Présentation
Berceau de la chaussure de luxe — Robert Clergerie, Charles Jourdan y ont fait sa renommée — Romans-sur-Isère mêle un patrimoine industriel encore vivant et un centre médiéval lové dans une boucle de l'Isère. On y déménage au rythme d'une économie qui se réinvente : artisans du Marques Avenue, personnel de l'hôpital des Vallées de l'Isère, enseignants, familles attirées par des loyers raisonnables face à Valence toute proche. Les arrivées s'intensifient l'été et avant la rentrée. Le bâti va de l'immeuble ancien en pierre du Centre, souvent sans ascenseur, aux pavillons plus récents de Peyrins et Châteauneuf, ce qui change radicalement la donne logistique d'un chantier à l'autre.
Marché immobilier
Le parc romanais juxtapose un cœur ancien dense, autour de la Côte Jacquemart et de la Collégiale Saint-Barnard, et des secteurs pavillonnaires en périphérie.

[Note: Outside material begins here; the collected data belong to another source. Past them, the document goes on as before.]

(* ===== verification/UploadRecord.v ===== *)
(** * Upload records

    [src/server/upload/record.rs]: the durable record of one upload, tied to the
    staging file it describes.  A record is written only after the bytes it
    promises are on disk, a stage is opened only if it is the very file the record
    names, and a stage is removed only by its identity. *)

From S2P Require Import Prelude Paths Sql StateModel UploadStore RootedPaths PathPolicy UploadWorld.

Module UploadRecord.

Inductive UploadRecordState : Type :=
| RsRunning | RsAwaitingConfirmation | RsCommitted | RsRejected | RsUnknown.
#[global] Instance UploadRecordState_eq_dec : EqDecision UploadRecordState.
Proof. solve_decision. Defined.

Record UploadCheckpoint : Type := {
  cp_upload_length : Z;
  cp_durable_offset : Z;
  cp_state : UploadRecordState;
  cp_target_revision : option bytes }.

Inductive UploadRecordLookup : Type :=
| LookupNotSeen | LookupForeignOwner | LookupFound (checkpoint : UploadCheckpoint).

Record RejectedUploadRecord : Type := {
  rj_upload_length : Z;
  rj_durable_offset : Z;
  rj_stage_path : bytes;
  rj_stage_identity : option StoredFileIdentity }.

Inductive UploadDiscardLookup : Type :=
| DiscardNotSeen | DiscardForeignOwner | DiscardStateConflict (checkpoint : UploadCheckpoint)
| DiscardRejected (record : RejectedUploadRecord).

Inductive StageCleanupOutcome : Type := RemovedOrAbsent | ReplacementPreserved.
#[global] Instance StageCleanupOutcome_eq_dec : EqDecision StageCleanupOutcome.
Proof. solve_decision. Defined.
(* ===== verification/UploadHandler.v ===== *)
(** * The upload handlers

    The three requests of [src/server/upload.rs]: an upload, the query of its
    state, and the discarding of an upload that awaits confirmation. *)

From S2P Require Import Prelude Paths StateModel UploadStore RootedPaths Problem UploadProtocol UploadWorld.
From S2P Require Import UploadRecord UploadFailure UploadCommit UploadTransfer UploadPrepare.

Module UploadHandler.
Import UploadProtocol UploadRecord UploadFailure UploadCommit UploadTransfer UploadPrepare.

Section handlers.
Context `{UploadEnv}.

(** An error of the record store is answered; any other is passed on. *)
Definition report_error (options : UploadOptions) (result : result Error unit) : M unit :=
  match result with
  | Ok _ => mret tt
  | Err error =>
      applied ← apply_upload_record_store_problem
                  (error_context (op_upload_id options) PsUnknown (Some (op_upload_length options))
                     (mode_offset (op_mode options))) error;
      if applied : bool then mret tt else throw error
  end.

Definition handle_upload (fuel : nat) (path : bytes) (options : UploadOptions)
    (request_body_length : option Z) : M unit :=
  result ← attempt (prepared ← prepare_upload fuel path options request_body_length;
                    match prepared with
                    | None => mret tt
                    | Some upload => transfer_upload_body fuel upload
                    end);
  _ ← release_active;
  report_error options result.

(** [status_not_found] of [server.rs] writes the status and a plain body. *)
Definition handle_upload_status (path owner upload_id : bytes) : M unit :=
  let owner_id := owner_persistent owner in
  upload_path ← upload_temp_path path upload_id;
  looked ← attempt (lookup owner_id upload_id path upload_path);
  match looked with
  | Err error =>
      applied ← apply_upload_record_store_problem (error_context upload_id PsUnknown None None) error;
      if applied : bool then mret tt else throw error
  | Ok (LookupNotSeen | LookupForeignOwner) =>
      _ ← respond (set_status NOT_FOUND);
      respond (apply_upload_record_headers (hyphenated upload_id) None None PsNotSeen)
  | Ok (LookupFound checkpoint) =>
      let headers state :=
        respond (apply_upload_record_headers (hyphenated upload_id) (Some (cp_upload_length checkpoint))
                   (Some (cp_durable_offset checkpoint)) state) in
      match cp_state checkpoint with
      | RsRunning => headers PsRunning
      | RsAwaitingConfirmation =>
          _ ← respond (set_status CONFLICT);
          inspection ← inspect_upload_target owner_id path;
          _ ← apply_target_inspection_headers inspection;
          headers PsAwaitingConfirmation
      | RsCommitted => headers PsCommitted
      | RsRejected => _ ← respond (set_status CONFLICT); headers PsRejected
      | RsUnknown =>
          apply_upload_problem
            (error_context upload_id PsUnknown (Some (cp_upload_length checkpoint))
               (Some (cp_durable_offset checkpoint)))
            SERVER_ERROR UPLOAD_PUBLICATION_OUTCOME_UNKNOWN
            (str "Upload publication outcome is unknown; refresh the target before any retry") RefreshTarget
      end
  end.

Definition discard_awaiting_upload (owner path upload_id : bytes) : M unit :=
  let owner_id := owner_persistent owner in
  upload_path ← upload_temp_path path upload_id;
  decided ← attempt (reject_for_discard owner_id upload_id path upload_path);
  match decided with
  | Err error =>
      applied ← apply_upload_record_store_problem (error_context upload_id PsUnknown None None) error;
      if applied : bool then mret tt else throw error
  | Ok (DiscardNotSeen | DiscardForeignOwner) =>
      apply_upload_problem (error_context upload_id PsNotSeen None None) NOT_FOUND
        UPLOAD_SESSION_NOT_FOUND (str "Upload session not found") NoAdvice
  | Ok (DiscardStateConflict record) =>
      match cp_state record with
      | RsRejected | RsAwaitingConfirmation => throw (EOther "unreachable")
      | state =>
          apply_upload_problem
            (error_context upload_id
               match state with RsRunning => PsRunning | RsCommitted => PsCommitted | _ => PsUnknown end
               (Some (cp_upload_length record)) (Some (cp_durable_offset record)))
            CONFLICT UPLOAD_STATE_CONFLICT
            (str "Only an upload awaiting overwrite confirmation can be discarded") QueryUpload
      end
  | Ok (DiscardRejected record) =>
      cleaned ← attempt (cleanup_rejected_stage record);
      match cleaned with
      | Err _ =>
          apply_upload_problem
            (error_context upload_id PsRejected (Some (rj_upload_length record))
               (Some (rj_durable_offset record)))
            SERVER_ERROR UPLOAD_STAGE_INVALID
            (str "Upload is rejected, but staged data cleanup did not finish; retry discard") Retry
      | Ok _ =>
          _ ← respond (set_status NO_CONTENT);
          respond (apply_upload_record_headers (hyphenated upload_id) (Some (rj_upload_length record))
                     (Some (rj_durable_offset record)) PsRejected)
      end
  end.
End handlers.
End UploadHandler.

Le Centre, avec ses ruelles médiévales en pente et ses appartements de caractère, séduit les actifs seuls et les budgets serrés, où un studio se négocie souvent autour de 220 à 450 €. Peyrins, au nord, et Châteauneuf-sur-Isère offrent maisons avec jardin et calme, prisées des familles. Bourg-de-Péage, commune jumelle sur l'autre rive, élargit l'offre et reste recherchée pour sa proximité immédiate des écoles et des commerces. La demande locative reste portée par les emplois de l'hôpital et de la zone des Allobroges.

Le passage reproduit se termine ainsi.